*What the exercise asks*
What is needed is an exact copy of the lines in the listing below, from the one with "Definition set_bufs l" up to and including the one with "x ← get_buf b; put_buf", with no other lines.

*Provided entries*
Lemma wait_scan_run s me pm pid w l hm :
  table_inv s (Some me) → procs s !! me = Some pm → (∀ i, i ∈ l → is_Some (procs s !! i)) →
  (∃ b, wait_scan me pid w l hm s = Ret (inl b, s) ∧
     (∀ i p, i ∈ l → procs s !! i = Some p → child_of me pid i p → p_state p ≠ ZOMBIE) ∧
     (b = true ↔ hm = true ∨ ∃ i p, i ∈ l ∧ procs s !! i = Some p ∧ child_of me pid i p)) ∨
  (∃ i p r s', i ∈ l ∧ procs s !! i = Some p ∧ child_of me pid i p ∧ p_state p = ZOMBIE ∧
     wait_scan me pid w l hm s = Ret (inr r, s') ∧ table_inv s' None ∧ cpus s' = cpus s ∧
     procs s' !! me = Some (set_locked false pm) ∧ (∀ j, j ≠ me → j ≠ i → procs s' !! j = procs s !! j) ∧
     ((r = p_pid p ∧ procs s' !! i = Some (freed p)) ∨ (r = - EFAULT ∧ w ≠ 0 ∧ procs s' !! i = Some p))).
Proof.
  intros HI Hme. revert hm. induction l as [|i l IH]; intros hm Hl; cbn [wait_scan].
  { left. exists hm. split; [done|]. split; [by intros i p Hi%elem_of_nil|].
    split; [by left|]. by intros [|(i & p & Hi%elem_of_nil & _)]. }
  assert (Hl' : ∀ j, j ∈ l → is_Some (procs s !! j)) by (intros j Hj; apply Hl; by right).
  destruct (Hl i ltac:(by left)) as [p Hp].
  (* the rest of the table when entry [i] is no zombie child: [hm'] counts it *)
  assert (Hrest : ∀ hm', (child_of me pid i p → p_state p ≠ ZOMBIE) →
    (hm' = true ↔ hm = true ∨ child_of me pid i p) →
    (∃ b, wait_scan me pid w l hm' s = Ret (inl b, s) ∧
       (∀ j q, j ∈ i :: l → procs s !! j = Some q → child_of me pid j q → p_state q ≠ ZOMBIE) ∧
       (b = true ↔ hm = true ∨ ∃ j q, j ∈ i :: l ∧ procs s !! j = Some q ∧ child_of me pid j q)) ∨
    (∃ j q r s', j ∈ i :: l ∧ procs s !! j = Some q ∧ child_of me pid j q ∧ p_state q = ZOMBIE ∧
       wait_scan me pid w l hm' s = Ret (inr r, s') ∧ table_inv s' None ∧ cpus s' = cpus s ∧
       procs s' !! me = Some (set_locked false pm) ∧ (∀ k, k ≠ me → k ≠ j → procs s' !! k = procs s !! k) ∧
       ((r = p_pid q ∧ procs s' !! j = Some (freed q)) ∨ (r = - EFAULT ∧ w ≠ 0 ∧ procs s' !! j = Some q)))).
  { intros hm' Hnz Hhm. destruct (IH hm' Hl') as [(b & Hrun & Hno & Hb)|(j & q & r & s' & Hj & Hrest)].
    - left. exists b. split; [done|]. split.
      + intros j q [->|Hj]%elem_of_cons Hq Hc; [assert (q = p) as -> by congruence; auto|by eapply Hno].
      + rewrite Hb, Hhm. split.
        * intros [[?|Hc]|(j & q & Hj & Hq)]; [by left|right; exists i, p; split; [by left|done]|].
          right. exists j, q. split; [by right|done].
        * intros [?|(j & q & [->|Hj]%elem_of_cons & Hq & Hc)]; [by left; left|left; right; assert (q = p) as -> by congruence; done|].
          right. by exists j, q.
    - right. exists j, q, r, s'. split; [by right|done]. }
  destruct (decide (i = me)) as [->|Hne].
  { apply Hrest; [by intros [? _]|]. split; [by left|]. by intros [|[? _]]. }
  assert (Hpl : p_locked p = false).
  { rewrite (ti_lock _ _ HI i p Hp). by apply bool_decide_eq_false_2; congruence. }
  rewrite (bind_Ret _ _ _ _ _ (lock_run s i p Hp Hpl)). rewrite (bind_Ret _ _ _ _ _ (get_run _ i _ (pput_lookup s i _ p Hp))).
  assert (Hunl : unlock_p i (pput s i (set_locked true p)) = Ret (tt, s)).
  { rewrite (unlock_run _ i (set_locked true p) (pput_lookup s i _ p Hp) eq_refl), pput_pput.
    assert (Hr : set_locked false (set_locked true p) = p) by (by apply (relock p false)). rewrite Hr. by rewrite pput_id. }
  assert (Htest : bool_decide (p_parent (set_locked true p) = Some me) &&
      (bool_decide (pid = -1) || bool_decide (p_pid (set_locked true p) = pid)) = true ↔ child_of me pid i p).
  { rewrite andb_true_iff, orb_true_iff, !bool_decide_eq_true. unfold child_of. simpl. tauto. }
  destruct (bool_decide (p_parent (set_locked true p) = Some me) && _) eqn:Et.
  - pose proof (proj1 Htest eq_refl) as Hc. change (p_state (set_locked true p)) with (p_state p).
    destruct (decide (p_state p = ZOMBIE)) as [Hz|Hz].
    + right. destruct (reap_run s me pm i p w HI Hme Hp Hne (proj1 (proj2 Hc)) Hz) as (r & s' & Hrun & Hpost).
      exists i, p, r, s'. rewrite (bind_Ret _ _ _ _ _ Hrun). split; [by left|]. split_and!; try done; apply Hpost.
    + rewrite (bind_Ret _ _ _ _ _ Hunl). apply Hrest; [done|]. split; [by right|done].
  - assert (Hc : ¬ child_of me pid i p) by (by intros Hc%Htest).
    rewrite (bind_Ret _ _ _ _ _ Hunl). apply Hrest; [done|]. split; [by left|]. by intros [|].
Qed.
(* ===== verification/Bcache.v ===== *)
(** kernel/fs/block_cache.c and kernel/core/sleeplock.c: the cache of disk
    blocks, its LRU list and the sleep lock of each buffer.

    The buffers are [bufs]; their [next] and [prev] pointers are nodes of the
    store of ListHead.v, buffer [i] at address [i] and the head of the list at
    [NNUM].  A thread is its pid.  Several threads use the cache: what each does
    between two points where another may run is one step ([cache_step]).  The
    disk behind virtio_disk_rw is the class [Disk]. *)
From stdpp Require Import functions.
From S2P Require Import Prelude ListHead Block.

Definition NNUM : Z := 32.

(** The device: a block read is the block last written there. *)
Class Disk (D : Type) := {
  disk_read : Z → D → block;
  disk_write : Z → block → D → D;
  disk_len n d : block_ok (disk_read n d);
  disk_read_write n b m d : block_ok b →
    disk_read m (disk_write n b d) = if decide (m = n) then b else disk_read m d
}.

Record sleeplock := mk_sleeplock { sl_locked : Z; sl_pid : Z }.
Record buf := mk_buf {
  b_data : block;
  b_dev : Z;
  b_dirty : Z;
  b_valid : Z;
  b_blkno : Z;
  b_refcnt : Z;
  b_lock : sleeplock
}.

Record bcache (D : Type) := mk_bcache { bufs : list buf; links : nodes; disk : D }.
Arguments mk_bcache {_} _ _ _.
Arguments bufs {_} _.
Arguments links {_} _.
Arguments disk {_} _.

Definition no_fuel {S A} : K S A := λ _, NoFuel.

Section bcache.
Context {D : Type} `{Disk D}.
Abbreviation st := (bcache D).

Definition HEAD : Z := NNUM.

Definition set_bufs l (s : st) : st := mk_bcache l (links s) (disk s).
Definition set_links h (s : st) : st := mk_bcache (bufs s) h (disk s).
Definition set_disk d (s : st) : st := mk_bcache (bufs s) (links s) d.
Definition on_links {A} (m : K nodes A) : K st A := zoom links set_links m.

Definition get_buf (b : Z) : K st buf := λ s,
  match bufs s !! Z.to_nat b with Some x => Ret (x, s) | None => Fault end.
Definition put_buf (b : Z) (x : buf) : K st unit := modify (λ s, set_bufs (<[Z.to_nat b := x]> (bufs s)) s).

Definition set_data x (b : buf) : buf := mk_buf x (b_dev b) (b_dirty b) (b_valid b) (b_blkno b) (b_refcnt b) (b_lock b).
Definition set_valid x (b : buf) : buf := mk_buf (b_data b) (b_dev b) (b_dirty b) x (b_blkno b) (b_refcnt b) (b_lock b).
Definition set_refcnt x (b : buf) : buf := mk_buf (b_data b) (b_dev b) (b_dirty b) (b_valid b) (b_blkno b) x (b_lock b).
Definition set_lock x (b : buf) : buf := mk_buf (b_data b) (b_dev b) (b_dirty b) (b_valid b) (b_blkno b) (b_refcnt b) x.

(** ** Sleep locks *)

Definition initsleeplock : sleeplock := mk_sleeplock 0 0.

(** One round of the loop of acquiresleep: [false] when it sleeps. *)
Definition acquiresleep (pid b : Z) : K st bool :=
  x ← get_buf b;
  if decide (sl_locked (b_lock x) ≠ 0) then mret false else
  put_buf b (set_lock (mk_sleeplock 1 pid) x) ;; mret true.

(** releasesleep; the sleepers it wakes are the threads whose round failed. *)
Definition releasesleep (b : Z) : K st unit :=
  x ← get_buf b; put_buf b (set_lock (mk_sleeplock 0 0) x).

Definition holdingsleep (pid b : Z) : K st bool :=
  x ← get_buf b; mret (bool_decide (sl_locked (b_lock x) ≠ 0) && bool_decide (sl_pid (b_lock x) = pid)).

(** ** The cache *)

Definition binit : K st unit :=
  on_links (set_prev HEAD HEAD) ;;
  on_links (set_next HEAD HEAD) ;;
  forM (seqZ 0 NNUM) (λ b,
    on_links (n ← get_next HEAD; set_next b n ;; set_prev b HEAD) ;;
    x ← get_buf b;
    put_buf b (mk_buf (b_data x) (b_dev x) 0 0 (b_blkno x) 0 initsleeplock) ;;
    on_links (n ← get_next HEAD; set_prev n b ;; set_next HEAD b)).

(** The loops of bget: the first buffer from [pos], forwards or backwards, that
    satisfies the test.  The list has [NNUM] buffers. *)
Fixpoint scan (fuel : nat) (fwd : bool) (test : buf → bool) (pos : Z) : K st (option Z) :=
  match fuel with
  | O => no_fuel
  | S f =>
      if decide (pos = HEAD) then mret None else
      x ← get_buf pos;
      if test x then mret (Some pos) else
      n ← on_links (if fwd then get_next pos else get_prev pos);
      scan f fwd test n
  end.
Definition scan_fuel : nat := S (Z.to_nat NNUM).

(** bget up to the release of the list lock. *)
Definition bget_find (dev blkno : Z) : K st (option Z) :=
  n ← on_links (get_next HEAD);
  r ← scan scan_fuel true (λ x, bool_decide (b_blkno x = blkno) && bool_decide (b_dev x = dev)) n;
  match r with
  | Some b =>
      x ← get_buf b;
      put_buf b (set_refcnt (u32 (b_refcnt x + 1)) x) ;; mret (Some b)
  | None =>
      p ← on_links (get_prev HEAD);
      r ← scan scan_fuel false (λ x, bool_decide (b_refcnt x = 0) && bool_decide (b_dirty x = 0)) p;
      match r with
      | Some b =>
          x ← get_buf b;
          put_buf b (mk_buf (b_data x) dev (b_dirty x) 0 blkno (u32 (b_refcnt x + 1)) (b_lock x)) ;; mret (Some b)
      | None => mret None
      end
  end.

* * *

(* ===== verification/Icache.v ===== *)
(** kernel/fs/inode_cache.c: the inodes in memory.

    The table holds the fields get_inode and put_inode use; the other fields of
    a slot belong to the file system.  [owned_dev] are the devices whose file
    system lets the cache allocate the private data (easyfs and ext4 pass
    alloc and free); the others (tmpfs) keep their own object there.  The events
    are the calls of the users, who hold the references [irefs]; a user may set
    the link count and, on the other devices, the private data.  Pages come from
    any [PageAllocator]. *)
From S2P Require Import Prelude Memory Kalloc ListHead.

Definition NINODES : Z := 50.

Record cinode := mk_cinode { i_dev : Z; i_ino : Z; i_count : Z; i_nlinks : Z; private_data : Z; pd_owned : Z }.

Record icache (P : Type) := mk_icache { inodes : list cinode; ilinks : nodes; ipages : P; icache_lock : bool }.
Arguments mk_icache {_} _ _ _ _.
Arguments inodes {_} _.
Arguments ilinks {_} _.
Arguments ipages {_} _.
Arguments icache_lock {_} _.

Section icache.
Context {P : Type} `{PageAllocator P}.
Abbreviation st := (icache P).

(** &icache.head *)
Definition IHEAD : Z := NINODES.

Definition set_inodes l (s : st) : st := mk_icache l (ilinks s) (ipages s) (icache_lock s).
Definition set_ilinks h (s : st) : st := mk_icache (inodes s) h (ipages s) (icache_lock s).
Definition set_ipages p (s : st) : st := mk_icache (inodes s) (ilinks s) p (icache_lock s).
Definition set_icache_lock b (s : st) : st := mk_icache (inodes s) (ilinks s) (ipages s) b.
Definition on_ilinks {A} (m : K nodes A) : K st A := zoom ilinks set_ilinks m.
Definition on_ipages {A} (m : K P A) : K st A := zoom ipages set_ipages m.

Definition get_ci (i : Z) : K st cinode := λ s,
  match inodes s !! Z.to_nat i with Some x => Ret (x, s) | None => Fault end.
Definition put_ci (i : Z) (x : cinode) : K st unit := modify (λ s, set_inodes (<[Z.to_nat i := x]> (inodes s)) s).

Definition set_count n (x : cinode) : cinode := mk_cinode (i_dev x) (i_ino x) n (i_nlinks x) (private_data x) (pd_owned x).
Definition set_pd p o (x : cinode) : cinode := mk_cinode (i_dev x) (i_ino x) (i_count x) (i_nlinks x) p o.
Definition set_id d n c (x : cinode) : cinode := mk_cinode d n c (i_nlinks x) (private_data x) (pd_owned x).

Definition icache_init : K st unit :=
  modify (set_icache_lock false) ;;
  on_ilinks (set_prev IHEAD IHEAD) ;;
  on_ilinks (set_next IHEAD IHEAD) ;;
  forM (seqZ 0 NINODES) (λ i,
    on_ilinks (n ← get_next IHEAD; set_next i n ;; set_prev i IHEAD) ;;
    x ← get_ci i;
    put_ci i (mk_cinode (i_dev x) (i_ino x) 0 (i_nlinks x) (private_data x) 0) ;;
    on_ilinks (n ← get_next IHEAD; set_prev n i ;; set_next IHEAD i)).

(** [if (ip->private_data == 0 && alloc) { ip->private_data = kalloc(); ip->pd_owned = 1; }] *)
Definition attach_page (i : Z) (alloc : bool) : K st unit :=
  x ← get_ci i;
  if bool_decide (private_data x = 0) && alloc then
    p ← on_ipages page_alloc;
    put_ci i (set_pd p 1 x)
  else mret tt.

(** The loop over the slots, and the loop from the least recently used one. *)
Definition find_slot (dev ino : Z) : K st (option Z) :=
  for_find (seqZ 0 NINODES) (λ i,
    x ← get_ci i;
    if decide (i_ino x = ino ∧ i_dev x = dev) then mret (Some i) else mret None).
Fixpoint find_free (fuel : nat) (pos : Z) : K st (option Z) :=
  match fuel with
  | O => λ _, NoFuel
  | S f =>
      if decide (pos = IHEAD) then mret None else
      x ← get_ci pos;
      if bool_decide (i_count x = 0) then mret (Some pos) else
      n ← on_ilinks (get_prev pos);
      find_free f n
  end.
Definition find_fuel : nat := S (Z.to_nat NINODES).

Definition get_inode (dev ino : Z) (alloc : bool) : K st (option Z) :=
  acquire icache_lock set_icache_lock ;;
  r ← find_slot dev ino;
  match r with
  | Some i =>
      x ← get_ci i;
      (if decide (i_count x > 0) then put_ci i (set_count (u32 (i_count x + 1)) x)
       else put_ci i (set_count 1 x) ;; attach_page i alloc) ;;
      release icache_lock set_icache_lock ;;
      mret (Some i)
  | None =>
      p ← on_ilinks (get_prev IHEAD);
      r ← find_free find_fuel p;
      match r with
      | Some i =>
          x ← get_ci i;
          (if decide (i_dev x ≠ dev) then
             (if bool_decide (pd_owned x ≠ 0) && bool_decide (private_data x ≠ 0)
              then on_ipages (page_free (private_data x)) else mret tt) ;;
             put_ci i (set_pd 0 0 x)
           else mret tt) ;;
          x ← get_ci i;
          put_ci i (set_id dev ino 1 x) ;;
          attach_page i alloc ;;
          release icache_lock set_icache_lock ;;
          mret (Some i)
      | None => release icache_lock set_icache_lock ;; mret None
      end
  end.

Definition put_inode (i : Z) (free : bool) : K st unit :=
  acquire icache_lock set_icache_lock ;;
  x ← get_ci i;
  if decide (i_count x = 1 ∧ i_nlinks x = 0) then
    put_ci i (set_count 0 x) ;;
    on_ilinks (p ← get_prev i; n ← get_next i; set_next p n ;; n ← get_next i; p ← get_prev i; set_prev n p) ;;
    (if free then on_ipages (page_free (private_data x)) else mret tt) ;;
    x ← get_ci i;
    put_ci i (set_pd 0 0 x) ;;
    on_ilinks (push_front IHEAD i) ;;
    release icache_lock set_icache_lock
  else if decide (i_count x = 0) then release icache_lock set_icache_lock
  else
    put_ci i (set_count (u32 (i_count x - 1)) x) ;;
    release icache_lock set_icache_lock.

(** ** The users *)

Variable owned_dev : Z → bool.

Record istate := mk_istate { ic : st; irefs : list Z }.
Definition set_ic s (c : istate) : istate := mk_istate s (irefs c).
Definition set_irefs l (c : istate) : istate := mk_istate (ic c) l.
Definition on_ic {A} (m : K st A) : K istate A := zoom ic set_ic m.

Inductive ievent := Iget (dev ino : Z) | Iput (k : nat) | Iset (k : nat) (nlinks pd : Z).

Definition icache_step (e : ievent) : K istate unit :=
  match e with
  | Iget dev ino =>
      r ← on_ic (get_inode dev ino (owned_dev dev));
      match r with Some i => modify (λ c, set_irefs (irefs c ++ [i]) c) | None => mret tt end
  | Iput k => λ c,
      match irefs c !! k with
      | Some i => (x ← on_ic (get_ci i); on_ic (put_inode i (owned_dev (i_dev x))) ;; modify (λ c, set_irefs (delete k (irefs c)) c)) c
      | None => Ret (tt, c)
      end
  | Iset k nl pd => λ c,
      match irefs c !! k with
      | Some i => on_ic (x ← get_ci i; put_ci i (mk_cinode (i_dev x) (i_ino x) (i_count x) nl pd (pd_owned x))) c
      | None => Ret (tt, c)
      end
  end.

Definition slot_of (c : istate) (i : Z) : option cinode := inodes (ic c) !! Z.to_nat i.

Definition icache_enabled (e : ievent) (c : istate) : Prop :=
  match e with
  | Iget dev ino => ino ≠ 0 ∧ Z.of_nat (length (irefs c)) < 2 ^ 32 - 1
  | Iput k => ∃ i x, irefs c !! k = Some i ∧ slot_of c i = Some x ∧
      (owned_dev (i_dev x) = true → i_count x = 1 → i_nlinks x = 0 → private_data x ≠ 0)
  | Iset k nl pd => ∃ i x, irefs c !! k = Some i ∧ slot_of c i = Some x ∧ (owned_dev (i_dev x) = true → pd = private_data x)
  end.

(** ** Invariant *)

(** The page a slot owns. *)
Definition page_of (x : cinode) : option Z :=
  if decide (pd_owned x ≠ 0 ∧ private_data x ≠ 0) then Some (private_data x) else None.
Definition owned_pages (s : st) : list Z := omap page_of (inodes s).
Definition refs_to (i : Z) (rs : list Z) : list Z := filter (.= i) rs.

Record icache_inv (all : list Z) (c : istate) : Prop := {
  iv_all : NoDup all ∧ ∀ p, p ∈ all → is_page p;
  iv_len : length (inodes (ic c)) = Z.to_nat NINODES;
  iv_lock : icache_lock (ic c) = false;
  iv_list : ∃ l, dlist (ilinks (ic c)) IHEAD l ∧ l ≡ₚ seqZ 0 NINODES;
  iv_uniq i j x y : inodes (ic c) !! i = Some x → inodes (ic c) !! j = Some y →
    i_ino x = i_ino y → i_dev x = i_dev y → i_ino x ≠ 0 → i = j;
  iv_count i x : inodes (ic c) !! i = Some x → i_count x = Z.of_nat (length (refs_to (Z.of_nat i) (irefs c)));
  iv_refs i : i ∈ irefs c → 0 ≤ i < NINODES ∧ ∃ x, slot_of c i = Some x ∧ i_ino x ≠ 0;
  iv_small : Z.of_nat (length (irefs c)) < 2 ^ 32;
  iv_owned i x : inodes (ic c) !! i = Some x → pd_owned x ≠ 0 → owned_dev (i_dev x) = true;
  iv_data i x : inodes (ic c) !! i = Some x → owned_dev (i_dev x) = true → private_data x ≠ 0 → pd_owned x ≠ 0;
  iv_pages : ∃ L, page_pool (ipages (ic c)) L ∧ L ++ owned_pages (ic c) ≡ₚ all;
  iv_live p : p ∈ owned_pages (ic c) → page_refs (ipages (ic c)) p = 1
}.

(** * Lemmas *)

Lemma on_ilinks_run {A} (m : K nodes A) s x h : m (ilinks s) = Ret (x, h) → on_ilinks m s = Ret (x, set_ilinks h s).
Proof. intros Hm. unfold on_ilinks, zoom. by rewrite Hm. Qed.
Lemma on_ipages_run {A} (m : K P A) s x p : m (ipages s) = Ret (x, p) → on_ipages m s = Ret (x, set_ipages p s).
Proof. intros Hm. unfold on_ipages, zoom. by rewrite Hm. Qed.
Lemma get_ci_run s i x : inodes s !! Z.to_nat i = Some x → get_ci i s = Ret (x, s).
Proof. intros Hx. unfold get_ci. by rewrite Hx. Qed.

---

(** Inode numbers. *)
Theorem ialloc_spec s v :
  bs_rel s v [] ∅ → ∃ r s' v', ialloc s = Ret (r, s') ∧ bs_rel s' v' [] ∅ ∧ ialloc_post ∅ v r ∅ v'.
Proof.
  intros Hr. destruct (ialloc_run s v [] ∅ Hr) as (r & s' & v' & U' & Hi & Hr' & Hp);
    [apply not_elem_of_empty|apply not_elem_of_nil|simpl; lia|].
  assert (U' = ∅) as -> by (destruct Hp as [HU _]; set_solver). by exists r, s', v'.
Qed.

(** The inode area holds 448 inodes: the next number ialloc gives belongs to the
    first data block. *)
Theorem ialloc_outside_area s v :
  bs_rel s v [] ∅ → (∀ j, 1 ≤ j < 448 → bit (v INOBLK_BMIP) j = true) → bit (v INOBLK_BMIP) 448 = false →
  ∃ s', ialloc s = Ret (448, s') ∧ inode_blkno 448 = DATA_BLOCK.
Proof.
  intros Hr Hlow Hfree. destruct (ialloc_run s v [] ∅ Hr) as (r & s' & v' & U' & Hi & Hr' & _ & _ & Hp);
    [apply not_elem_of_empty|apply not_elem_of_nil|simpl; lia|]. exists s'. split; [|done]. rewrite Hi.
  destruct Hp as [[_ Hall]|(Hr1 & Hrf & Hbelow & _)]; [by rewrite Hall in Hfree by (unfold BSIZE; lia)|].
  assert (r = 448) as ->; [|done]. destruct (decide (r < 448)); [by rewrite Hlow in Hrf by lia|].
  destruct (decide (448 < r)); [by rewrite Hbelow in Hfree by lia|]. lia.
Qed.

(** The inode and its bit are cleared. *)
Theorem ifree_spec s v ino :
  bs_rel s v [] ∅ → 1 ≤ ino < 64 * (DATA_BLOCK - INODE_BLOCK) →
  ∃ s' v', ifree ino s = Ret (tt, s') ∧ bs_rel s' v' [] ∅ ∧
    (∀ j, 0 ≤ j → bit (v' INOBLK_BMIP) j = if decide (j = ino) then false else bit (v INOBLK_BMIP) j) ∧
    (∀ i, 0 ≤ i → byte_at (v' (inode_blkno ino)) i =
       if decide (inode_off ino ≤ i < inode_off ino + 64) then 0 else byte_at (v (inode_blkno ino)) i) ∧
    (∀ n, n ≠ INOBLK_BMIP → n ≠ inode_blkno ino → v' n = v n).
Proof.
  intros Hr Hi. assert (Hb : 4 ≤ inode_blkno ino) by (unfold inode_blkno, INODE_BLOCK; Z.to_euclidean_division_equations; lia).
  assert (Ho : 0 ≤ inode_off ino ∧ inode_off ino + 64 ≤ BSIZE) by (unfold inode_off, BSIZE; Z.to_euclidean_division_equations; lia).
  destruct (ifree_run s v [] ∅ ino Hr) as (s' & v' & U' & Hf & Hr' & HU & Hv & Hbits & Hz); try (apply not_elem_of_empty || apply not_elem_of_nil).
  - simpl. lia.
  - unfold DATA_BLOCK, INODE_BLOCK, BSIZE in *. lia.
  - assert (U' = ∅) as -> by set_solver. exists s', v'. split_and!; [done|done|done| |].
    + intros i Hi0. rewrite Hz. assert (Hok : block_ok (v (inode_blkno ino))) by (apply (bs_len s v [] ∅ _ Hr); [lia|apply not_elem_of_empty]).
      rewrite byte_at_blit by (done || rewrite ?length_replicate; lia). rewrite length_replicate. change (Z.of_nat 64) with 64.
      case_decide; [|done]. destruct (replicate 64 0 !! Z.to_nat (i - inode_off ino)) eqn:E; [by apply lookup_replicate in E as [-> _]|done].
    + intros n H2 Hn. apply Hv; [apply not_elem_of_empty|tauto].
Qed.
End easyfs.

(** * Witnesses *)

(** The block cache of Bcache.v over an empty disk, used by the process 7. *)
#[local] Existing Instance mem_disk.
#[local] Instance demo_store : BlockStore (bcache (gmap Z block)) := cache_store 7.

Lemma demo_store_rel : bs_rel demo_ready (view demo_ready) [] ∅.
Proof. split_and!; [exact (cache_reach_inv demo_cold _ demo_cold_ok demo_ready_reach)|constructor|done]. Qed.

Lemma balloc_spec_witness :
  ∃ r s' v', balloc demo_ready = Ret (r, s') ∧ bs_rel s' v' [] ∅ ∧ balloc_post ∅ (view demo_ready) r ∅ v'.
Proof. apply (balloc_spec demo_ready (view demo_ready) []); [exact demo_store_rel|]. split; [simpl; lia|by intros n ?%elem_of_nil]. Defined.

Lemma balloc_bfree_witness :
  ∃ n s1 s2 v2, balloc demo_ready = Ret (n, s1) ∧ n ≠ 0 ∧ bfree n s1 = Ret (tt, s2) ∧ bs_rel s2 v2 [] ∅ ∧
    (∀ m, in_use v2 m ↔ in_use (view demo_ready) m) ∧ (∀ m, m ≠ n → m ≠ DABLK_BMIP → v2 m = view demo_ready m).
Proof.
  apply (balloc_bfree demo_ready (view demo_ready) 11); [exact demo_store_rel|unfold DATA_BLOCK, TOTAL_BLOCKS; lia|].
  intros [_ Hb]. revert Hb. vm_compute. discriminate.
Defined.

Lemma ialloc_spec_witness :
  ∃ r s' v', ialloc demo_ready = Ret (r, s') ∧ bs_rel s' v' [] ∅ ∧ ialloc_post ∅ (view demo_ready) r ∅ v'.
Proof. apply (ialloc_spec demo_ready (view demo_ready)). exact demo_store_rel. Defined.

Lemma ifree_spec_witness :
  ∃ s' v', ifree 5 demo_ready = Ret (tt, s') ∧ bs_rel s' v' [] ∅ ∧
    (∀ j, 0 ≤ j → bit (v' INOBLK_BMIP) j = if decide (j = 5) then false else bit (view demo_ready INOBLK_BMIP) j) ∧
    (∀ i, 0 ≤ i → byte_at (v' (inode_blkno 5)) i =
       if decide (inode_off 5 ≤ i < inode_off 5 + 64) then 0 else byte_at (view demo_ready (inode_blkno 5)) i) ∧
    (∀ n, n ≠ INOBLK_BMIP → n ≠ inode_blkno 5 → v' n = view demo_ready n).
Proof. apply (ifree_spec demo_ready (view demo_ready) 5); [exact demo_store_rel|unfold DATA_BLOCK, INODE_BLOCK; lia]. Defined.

*Answer to this task*
Definition set_bufs l (s : st) : st := mk_bcache l (links s) (disk s).
Definition set_links h (s : st) : st := mk_bcache (bufs s) h (disk s).
Definition set_disk d (s : st) : st := mk_bcache (bufs s) (links s) d.
Definition on_links {A} (m : K nodes A) : K st A := zoom links set_links m.

Definition get_buf (b : Z) : K st buf := λ s,
  match bufs s !! Z.to_nat b with Some x => Ret (x, s) | None => Fault end.
Definition put_buf (b : Z) (x : buf) : K st unit := modify (λ s, set_bufs (<[Z.to_nat b := x]> (bufs s)) s).

Definition set_data x (b : buf) : buf := mk_buf x (b_dev b) (b_dirty b) (b_valid b) (b_blkno b) (b_refcnt b) (b_lock b).
Definition set_valid x (b : buf) : buf := mk_buf (b_data b) (b_dev b) (b_dirty b) x (b_blkno b) (b_refcnt b) (b_lock b).
Definition set_refcnt x (b : buf) : buf := mk_buf (b_data b) (b_dev b) (b_dirty b) (b_valid b) (b_blkno b) x (b_lock b).
Definition set_lock x (b : buf) : buf := mk_buf (b_data b) (b_dev b) (b_dirty b) (b_valid b) (b_blkno b) (b_refcnt b) x.

(** ** Sleep locks *)

Definition initsleeplock : sleeplock := mk_sleeplock 0 0.

(** One round of the loop of acquiresleep: [false] when it sleeps. *)
Definition acquiresleep (pid b : Z) : K st bool :=
  x ← get_buf b;
  if decide (sl_locked (b_lock x) ≠ 0) then mret false else
  put_buf b (set_lock (mk_sleeplock 1 pid) x) ;; mret true.

(** releasesleep; the sleepers it wakes are the threads whose round failed. *)
Definition releasesleep (b : Z) : K st unit :=
  x ← get_buf b; put_buf b (set_lock (mk_sleeplock 0 0) x).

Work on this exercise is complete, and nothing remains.